What Are Paratubal Cysts? Causes and Treatment

Paratubal cysts are fluid-filled sacs that can develop in the female reproductive system. These cysts are a common finding and are typically benign, meaning they are not cancerous. Many individuals with paratubal cysts may not even be aware of their presence.

Understanding Paratubal Cysts

Paratubal cysts are located near the fallopian tubes and ovaries, though distinct from ovarian cysts. They form within the adnexa, which includes the ovaries, fallopian tubes, and the broad ligament, a protective tissue layer. These cysts are usually single, thin-walled, and filled with clear fluid. They are often small, typically ranging from 2 to 20 millimeters, though some can grow much larger.

These cysts often originate from remnants of embryonic structures, specifically the Wolffian (mesonephric) or Müllerian (paramesonephric) ducts. During fetal development, all fetuses initially have both sets of ducts. In females, the Wolffian duct typically regresses, while the Müllerian duct develops into female reproductive organs like the fallopian tubes and uterus. If small pieces of these ducts remain, they can later form paratubal cysts.

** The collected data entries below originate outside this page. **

Lemma start_clique (C : node_id → Prop) e : (∀ n, C n → valid_node n) → clique C e → clique C (start secret e).2.
Proof.
  intros HC [_ Hd]. unfold start. run_modify.
  assert (H1 : clique C (reload secret e)).
  { unfold reload. destruct (load_groups _) as [gs d]. split; [|exact Hd]. intros n (p & Hp & Hk)%fmap_Some.
    apply rebuild_chat in Hp as [(p0 & H0 & _)|[Hs _]]; [|by rewrite Hs in Hk].
    eapply load_peers_clique; [exact Hd|exact HC| |exact H0]. intros ? ?. by rewrite lookup_empty. }
  match goal with |- clique C (?m _).2 => assert (Hm : Ev (admits nobody) m) by others end.
  by apply (ad_clique _ _ _ (Hm _)).
Qed.
Lemma start_admits e : in_pair_requests (e_inner (start secret e).2) = ∅ ∧ e_decisions (start secret e).2 = ∅ ∧
  (e_tick e ≤ e_tick (start secret e).2)%N.
Proof.
  unfold start. run_modify.
  match goal with |- context [(?m (reload secret e)).2] => assert (Hm : Ev (admits nobody) m) by others end.
  assert (H0 : in_pair_requests (e_inner (reload secret e)) = ∅ ∧ e_decisions (reload secret e) = ∅ ∧
    e_tick (reload secret e) = e_tick e) by (unfold reload; by destruct (load_groups _)).
  destruct (Hm (reload secret e)) as [_ Ht Hr Hx], H0 as (H1 & H2 & H3). rewrite H1 in Hr. rewrite H2 in Hx.
  rewrite H3 in Ht. split_and!; [apply map_empty..|done]; intros n; apply eq_None_not_Some; intros [r Hn].
  - apply Hr in Hn. by rewrite lookup_empty in Hn.
  - apply Hx in Hn. by rewrite lookup_empty in Hn.
Qed.

(** ** The system's invariant *)

Definition stage_ok (e : P2p) (facts : list Fact) (c : Conn) : Prop :=
  match c_stage c with
  | Asking token => Offered token ∈ facts
  | Awaiting r _ _ => (r < e_tick e)%N ∧ (∀ n, in_pair_requests (e_inner e) !! n = Some r → n = c_node c) ∧
      (e_decisions e !! r = Some true → proven facts (c_node c))
  | _ => True
  end.
Definition conn_ok (e : P2p) (facts : list Fact) (c : Conn) : Prop := valid_node (c_node c) ∧ stage_ok e facts c.

Record sys_ok (e : P2p) (conns : gmap N Conn) (facts : list Fact) : Prop := {
  so_clique : clique (λ n, valid_node n ∧ proven facts n) e;
  so_requests : ∀ n r, in_pair_requests (e_inner e) !! n = Some r → (r < e_tick e)%N ∧ Presented n [] ∈ facts;
  so_decisions : ∀ r b, e_decisions e !! r = Some b → (r < e_tick e)%N;
  so_conns : map_Forall (λ _, conn_ok e facts) conns;
}.
Definition ok (s : Sys) : Prop :=
  sys_ok (s_engine s) (s_conns s) (s_facts s) ∧ Offered (in_token (e_inner (s_engine s))) ∈ s_facts s.

Lemma proven_grows facts more n : proven facts n → proven (facts ++ more) n.
Proof.
  intros [(o & t & w & -> & ?)|[(o & w & -> & ?)|?]].
  - left. exists o, t, (w ++ more). by rewrite <- app_assoc.
  - right; left. exists o, (w ++ more). by rewrite <- app_assoc.
  - right; right. set_solver.
Qed.
Lemma clique_grows (C C' : node_id → Prop) e : (∀ n, C n → C' n) → clique C e → clique C' e.
Proof.
  intros H [Hm Hd]. split; [auto|]. eapply Forall_impl; [exact Hd|]. intros pp (n & ? & ?). eauto.
Qed.
Lemma stage_grows e facts more e' c :
  (e_tick e ≤ e_tick e')%N →
  (∀ n r, (r < e_tick e)%N → in_pair_requests (e_inner e') !! n = Some r → in_pair_requests (e_inner e) !! n = Some r) →
  (∀ r, (r < e_tick e)%N → e_decisions e' !! r = Some true → e_decisions e !! r = Some true ∨
     ∃ n, in_pair_requests (e_inner e) !! n = Some r ∧ proven (facts ++ more) n) →
  stage_ok e facts c → stage_ok e' (facts ++ more) c.
Proof.
  intros Ht Hr Hd. unfold stage_ok. destruct (c_stage c) as [| | |r| | |]; try done; [set_solver|].
  intros (Hlt & Hown & Hyes). split_and!; [lia| |].
  - intros n Hn. by apply Hown, Hr.
  - intros [?|(n & Hn & Hp)]%Hd; [by apply proven_grows, Hyes| |done]. by rewrite <- (Hown n Hn).
Qed.

Lemma sys_grows e conns facts more : sys_ok e conns facts → sys_ok e conns (facts ++ more).
Proof.
  intros [Hc Hr Hd Hs]. split; [|set_solver|done|].
  - eapply clique_grows; [|exact Hc]. intros n []. split; [done|by apply proven_grows].
  - intros i c Hi. destruct (Hs i c Hi). split; [done|]. eapply stage_grows; [done|done| |done]. by left.
Qed.
Lemma moved_ok s e conns facts : ok s → sys_ok e conns (s_facts s ++ facts) → ok (moved s e conns facts).
Proof.
  intros [_ Ht] Hs. unfold moved, ok. cbn [s_engine s_conns s_facts]. rewrite app_assoc. split; [by apply sys_grows|].
  case_bool_decide as Heq; [rewrite Heq; set_solver|set_solver].
Qed.

(** A step of the engine that admits only devices with a proof. *)
Lemma sys_admits A e conns facts more e' :
  sys_ok e conns facts → admits A e e' → (∀ n, A n → valid_node n ∧ proven (facts ++ more) n) →
  sys_ok e' conns (facts ++ more).
Proof.
  intros [Hc Hr Hd Hs] [Ac At Ar Ad] HA. split.
  - apply Ac; [exact HA|]. eapply clique_grows; [|exact Hc]. intros n []. split; [done|by apply proven_grows].
  - intros n r Hn. apply Ar in Hn. destruct (Hr n r Hn). split; [lia|set_solver].
  - intros r b Hb. apply Ad, Hd in Hb. lia.
  - intros i c Hi. destruct (Hs i c Hi). split; [done|]. eapply stage_grows; [done| | |done]; eauto.
Qed.
Lemma sys_insert e conns facts i c : sys_ok e conns facts → conn_ok e facts c → sys_ok e (<[i := c]> conns) facts.
Proof. intros [Hc Hr Hd Hs] Hok. split; [done..|]. by apply map_Forall_insert_2. Qed.

(** A device waits for the user's answer. *)
Lemma asked_ok e conns facts node expected name : [] ≠ expected → sys_ok e conns facts → Presented node [] ∈ facts →
  ∃ r e', incoming_hello expected node [] name e = (Ok (Some r), e') ∧ sys_ok e' conns facts ∧
    (r < e_tick e')%N ∧ (∀ n, in_pair_requests (e_inner e') !! n = Some r → n = node) ∧ e_decisions e' !! r = None.
Proof.
  intros Hne Hok Hp. set (dec := match in_pair_requests (e_inner e) !! node with
    Some old => <[old := false]> (e_decisions e) | None => e_decisions e end).
  assert (Hrun : ∃ e', incoming_hello expected node [] name e = (Ok (Some (e_tick e)), e') ∧ e_tick e' = N.succ (e_tick e) ∧
    e_decisions e' = dec ∧ in_pair_requests (e_inner e') = <[node := e_tick e]> (in_pair_requests (e_inner e)) ∧
    peers e' = peers e ∧ dk_peers (e_disk e') = dk_peers (e_disk e)).
  { unfold incoming_hello. run_gets. rewrite bool_decide_false, bool_decide_true by done. cbn [negb]. rewrite run_tick.
    unfold dec. destruct (in_pair_requests (e_inner e) !! node); eexists; (split; [reflexivity|]); by split_and!. }
  destruct Hrun as (e' & Hrun & Ht & Hd & Hr & Hps & Hk). exists (e_tick e), e'. destruct Hok as [Oc Or Od Os].
  assert (Hdec : ∀ r b, dec !! r = Some b → (r < e_tick e)%N ∧ (b = true → e_decisions e !! r = Some true)).
  { intros r b. unfold dec. destruct (_ !! node) as [old|] eqn:Hold; [|intros Hb; split; [by eapply Od|by intros ->]].
    rewrite lookup_insert_Some. intros [[<- <-]|[_ Hb]]; (split; [|done || by intros ->]).
    - by apply (Or node).
    - by eapply Od. }
  split_and!; [done| |lia| |].
  - split.
    + destruct Oc as [Hm Hx]. split; [|by rewrite Hk]. unfold kind_of in *. by rewrite Hps.
    + intros n r. rewrite Hr, Ht, lookup_insert_Some. intros [[<- <-]|[_ Hn]]; [split; [lia|done]|].
      destruct (Or n r Hn). split; [lia|done].
    + intros r b. rewrite Hd, Ht. intros [? _]%Hdec. lia.
    + intros i c Hi. destruct (Os i c Hi) as [Hv Hs]. split; [done|]. rewrite <- (app_nil_r facts).
      apply (stage_grows e); [lia| | |exact Hs].
      * intros n r Hlt. rewrite Hr, lookup_insert_Some. intros [[_ <-]|[_ ?]]; [lia|done].
      * intros r _. rewrite Hd. intros [_ H]%Hdec. left. by apply H.
  - intros n. rewrite Hr, lookup_insert_Some. intros [[<- _]|[_ Hn]]; [done|]. apply Or in Hn as [? _]. lia.
  - apply eq_None_not_Some. intros [b Hb]. rewrite Hd in Hb. apply Hdec in Hb as [? _]. lia.
Qed.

Identifying and Diagnosing Cysts

Paratubal cysts are frequently asymptomatic. They are often discovered incidentally during routine gynecological examinations or imaging procedures performed for other reasons. When symptoms do occur, they are typically associated with larger cysts or complications.

Possible symptoms include pelvic pain, pressure, or discomfort. If a cyst grows large enough, it can press on surrounding organs, potentially leading to abdominal distention, fullness, or, rarely, issues with bladder or bowel function. More acute symptoms, such as severe pain, nausea, and vomiting, can arise if the cyst twists on its stalk (torsion) or ruptures.

Diagnostic methods primarily involve imaging techniques. Transvaginal or transabdominal ultrasound is the most common tool to visualize the pelvic region and identify them. Magnetic resonance imaging (MRI) or computed tomography (CT) scans may also be used to obtain clearer images, especially for larger cysts or to differentiate them from other pelvic masses.

Treatment and Prognosis

Most paratubal cysts do not require active treatment as they often do not cause symptoms. For small, asymptomatic cysts, a “watchful waiting” approach is commonly recommended. This involves periodic monitoring with follow-up ultrasounds to observe the cyst’s size and characteristics over time. Many small cysts may resolve on their own or remain stable without causing issues.

Intervention may be considered if a cyst is large, causes persistent symptoms, or if there is a rare suspicion of malignancy. Surgical removal, often via minimally invasive laparoscopy, is an option for symptomatic or complicated cysts. During laparoscopy, small incisions allow a surgeon to remove the cyst, typically preserving the fallopian tube and ovary. Rarely, if a cyst is very large, twisted, or damaged, removal of the affected fallopian tube or, less commonly, the ovary might be necessary.

Paratubal cysts generally have an excellent prognosis. Small cysts usually do not impact fertility, and even with the removal of a fallopian tube or ovary, pregnancy is often still possible as these cysts are typically unilateral. Recurrence after removal is uncommon.